───── Material for the task ─────

(* ===== verification/EastWestCeremony.v ===== *)
(** * East-west ceremonies ([src/eastwest/challenge.go, grant.go, admin.go])

    A lateral flow that an authenticate rule holds leaves a challenge.  The user proves who
    they are in a browser, the challenge is completed once, and an ephemeral grant releases the
    flow until it expires.  The grants live in the policy store, behind the interface
    [GrantStore]; an administrator can also issue and revoke them, and sets the posture of the
    plane. *)

From Stdlib Require Import Ascii ZifyBool.
From stdpp Require Import base gmap sets list strings relations.
From S2P Require Import Prelude Trimmed GoStd Timestamps Model Common Locality EastWest.
From S2P Require Import Persistence Evaluator Decision PolicyStore.

Open Scope Z_scope.

Module EastWestCeremony.

(** ** Challenges *)

Definition AuthChallengeTTL : Z := 5 * 60 * second.

Definition RequiresAuthentication (decisionValue : string) : bool :=
  String.eqb decisionValue "authenticate_required".

Record AuthChallenge := mkAuthChallenge {
  ch_ID : string;
  ch_TenantID : string;
  ch_SubjectUserID : string;
  ch_DeviceID : string;
  ch_Destination : string;
  ch_ApplicationID : string;
  ch_Protocol : string;
  ch_Status : string;
  ch_CreatedAt : string;
  ch_ExpiresAt : string;
}.

#[export] Instance AuthChallenge_eta : Etaable AuthChallenge := fun c =>
  mkAuthChallenge (ch_ID c) (ch_TenantID c) (ch_SubjectUserID c) (ch_DeviceID c)
    (ch_Destination c) (ch_ApplicationID c) (ch_Protocol c) (ch_Status c) (ch_CreatedAt c)
    (ch_ExpiresAt c).

Definition BuildAuthChallenge (req : DecisionRequest) : AuthChallenge :=
  mkAuthChallenge "" (trim_space (req_TenantID req))
    (trim_space (valueOrDefault (req_SubjectUserID req) (req_UserID req)))
    (AuthoritativeDeviceIdentity req)
    (trim_space (valueOrDefault (req_Destination req) (req_ApplicationID req)))
    (trim_space (req_ApplicationID req)) (to_lower (trim_space (req_ServiceFamily req))) "" "" "".

(** [encoding/hex] *)
Definition hex_digit (n : nat) : ascii :=
  default "0"%char (String.get n "0123456789abcdef").
Fixpoint hex (bytes : string) : string :=
  match bytes with
  | EmptyString => EmptyString
  | String c rest =>
      let n := nat_of_ascii c in
      String (hex_digit (n / 16)) (String (hex_digit (n mod 16)) (hex rest))
  end.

─────

[Prompt] Copy out the line holding "String c rest =>". Then copy every later line of the data, unchanged, through the last one.

[Reply to the task]
  | String c rest =>
      let n := nat_of_ascii c in
      String (hex_digit (n / 16)) (String (hex_digit (n mod 16)) (hex rest))
  end.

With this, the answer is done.